*** Begin section ***

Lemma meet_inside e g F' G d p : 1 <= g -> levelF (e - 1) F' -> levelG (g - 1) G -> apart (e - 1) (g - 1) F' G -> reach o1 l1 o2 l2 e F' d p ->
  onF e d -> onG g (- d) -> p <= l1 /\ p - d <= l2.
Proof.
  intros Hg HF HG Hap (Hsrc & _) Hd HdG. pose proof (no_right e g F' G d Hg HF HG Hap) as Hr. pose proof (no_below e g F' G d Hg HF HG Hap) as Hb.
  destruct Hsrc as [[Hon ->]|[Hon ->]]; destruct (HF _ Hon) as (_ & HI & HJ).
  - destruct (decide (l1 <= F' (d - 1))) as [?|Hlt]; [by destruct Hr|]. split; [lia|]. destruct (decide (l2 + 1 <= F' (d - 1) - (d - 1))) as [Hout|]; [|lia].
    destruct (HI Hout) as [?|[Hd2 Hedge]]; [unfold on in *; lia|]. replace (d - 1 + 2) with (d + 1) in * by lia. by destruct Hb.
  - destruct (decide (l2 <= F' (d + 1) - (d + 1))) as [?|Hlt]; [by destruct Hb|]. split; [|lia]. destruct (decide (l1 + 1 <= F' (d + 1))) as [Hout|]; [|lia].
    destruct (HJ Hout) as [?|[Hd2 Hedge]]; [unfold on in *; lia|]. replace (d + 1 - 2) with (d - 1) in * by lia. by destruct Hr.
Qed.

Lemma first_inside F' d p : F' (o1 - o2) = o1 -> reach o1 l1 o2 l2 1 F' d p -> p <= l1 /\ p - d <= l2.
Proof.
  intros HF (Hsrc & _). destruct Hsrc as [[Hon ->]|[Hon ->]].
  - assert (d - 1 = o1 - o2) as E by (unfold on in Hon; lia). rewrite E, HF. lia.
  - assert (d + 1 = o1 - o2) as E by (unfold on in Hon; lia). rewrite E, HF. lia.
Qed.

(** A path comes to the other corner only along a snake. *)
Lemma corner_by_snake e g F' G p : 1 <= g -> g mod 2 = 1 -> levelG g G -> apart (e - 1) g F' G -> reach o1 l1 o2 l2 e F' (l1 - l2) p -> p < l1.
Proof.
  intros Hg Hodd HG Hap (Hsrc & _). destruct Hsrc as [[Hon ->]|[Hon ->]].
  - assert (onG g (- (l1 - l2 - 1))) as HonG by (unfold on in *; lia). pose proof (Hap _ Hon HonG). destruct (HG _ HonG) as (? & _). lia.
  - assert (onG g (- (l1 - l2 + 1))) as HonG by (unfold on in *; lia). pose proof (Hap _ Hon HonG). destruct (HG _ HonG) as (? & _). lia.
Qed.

*** End section ***
*** Begin section ***

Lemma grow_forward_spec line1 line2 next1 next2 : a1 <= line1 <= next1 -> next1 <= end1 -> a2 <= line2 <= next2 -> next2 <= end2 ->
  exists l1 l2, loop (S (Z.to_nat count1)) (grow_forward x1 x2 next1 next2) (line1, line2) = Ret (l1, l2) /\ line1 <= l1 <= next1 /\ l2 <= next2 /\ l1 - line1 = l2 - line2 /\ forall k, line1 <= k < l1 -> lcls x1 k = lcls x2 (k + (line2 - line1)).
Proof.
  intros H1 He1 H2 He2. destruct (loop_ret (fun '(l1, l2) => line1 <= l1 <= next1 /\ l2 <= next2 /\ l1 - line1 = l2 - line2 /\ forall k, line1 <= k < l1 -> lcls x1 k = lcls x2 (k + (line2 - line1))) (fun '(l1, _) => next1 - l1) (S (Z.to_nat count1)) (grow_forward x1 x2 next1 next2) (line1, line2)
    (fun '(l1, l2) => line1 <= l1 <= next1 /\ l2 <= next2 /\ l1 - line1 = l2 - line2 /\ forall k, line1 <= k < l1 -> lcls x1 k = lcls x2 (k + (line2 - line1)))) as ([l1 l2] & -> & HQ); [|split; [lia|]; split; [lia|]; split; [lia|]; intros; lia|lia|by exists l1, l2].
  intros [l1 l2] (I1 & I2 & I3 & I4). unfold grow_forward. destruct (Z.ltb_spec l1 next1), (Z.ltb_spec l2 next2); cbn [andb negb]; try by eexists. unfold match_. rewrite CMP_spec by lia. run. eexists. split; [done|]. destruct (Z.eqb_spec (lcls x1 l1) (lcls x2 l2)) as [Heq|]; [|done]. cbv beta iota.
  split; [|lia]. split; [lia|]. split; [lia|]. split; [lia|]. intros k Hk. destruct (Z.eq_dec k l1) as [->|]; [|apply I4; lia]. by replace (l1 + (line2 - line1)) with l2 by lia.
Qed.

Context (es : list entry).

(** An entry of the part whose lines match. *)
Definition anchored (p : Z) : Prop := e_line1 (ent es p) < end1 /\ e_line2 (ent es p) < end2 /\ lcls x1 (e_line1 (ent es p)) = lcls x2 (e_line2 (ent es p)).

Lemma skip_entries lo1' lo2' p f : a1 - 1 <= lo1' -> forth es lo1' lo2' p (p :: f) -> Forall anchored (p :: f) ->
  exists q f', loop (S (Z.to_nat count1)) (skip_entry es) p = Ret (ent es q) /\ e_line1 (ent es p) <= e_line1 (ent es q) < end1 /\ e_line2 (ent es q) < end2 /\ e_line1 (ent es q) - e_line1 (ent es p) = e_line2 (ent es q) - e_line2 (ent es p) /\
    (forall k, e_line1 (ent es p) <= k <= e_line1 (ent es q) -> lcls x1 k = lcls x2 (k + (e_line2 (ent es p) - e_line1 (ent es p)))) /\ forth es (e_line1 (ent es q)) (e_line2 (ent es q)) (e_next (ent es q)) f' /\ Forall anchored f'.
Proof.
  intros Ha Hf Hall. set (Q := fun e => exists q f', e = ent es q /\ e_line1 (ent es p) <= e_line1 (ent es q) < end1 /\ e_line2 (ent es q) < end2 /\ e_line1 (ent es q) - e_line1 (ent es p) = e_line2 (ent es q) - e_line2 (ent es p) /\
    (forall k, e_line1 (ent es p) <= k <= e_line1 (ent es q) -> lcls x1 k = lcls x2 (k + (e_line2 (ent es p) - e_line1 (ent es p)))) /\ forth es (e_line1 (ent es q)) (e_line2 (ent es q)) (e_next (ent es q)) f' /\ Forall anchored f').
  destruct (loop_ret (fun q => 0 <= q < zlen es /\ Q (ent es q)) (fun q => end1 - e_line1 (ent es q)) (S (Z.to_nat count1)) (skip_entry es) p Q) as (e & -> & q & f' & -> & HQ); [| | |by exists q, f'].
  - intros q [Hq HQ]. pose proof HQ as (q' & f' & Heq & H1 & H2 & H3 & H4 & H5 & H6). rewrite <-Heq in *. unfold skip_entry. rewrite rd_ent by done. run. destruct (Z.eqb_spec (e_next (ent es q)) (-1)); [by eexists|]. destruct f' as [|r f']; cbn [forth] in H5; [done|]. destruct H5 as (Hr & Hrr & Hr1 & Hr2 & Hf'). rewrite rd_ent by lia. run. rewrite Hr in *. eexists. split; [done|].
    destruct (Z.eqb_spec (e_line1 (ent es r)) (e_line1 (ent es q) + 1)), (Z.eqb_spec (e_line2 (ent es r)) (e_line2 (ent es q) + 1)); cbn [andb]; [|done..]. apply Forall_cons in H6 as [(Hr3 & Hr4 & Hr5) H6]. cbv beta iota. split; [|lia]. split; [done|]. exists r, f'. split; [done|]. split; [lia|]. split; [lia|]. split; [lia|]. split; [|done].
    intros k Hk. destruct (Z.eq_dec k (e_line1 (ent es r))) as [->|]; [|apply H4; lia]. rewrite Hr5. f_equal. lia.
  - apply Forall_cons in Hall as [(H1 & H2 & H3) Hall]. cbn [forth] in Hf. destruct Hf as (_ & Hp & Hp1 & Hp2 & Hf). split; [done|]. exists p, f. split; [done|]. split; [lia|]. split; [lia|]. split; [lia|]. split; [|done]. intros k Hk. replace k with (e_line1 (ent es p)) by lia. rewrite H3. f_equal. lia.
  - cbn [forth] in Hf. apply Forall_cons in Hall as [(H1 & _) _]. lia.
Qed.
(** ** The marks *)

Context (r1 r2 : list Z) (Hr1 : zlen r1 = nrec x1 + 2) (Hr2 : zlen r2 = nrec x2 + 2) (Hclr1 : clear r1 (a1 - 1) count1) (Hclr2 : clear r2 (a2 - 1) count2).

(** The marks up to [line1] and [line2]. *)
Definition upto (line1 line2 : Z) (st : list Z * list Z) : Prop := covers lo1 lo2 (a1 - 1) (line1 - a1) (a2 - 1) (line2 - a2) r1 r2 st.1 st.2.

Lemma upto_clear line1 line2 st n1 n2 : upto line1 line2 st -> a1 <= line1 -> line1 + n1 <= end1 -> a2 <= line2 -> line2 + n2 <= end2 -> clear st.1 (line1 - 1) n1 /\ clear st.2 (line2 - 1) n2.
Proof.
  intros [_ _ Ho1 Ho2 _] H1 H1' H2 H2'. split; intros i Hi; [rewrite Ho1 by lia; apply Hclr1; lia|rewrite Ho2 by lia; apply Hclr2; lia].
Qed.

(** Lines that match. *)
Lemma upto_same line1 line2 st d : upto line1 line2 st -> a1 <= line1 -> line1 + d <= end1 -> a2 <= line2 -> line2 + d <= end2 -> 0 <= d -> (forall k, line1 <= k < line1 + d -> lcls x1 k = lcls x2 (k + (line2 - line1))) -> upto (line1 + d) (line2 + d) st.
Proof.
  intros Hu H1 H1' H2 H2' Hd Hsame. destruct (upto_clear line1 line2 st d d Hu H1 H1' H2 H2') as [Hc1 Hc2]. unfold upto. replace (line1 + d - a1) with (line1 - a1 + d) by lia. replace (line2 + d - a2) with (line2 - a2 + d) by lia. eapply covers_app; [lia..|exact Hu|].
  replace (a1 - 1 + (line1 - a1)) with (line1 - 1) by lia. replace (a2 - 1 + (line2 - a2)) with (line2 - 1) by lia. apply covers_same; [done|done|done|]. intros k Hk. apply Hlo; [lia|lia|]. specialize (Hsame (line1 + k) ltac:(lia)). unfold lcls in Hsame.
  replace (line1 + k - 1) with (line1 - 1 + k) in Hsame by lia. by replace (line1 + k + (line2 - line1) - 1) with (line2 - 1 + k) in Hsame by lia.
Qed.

*** End section ***

#### Description of the task:
In the listing above, find the line with "Lemma meet_inside e" and the line with "destruct Hsrc as [[Hon ->]|[Hon ->]];", then reproduce both and every line between them exactly.

#### Solution for this exercise:
Lemma meet_inside e g F' G d p : 1 <= g -> levelF (e - 1) F' -> levelG (g - 1) G -> apart (e - 1) (g - 1) F' G -> reach o1 l1 o2 l2 e F' d p ->
  onF e d -> onG g (- d) -> p <= l1 /\ p - d <= l2.
Proof.
  intros Hg HF HG Hap (Hsrc & _) Hd HdG. pose proof (no_right e g F' G d Hg HF HG Hap) as Hr. pose proof (no_below e g F' G d Hg HF HG Hap) as Hb.
  destruct Hsrc as [[Hon ->]|[Hon ->]]; destruct (HF _ Hon) as (_ & HI & HJ).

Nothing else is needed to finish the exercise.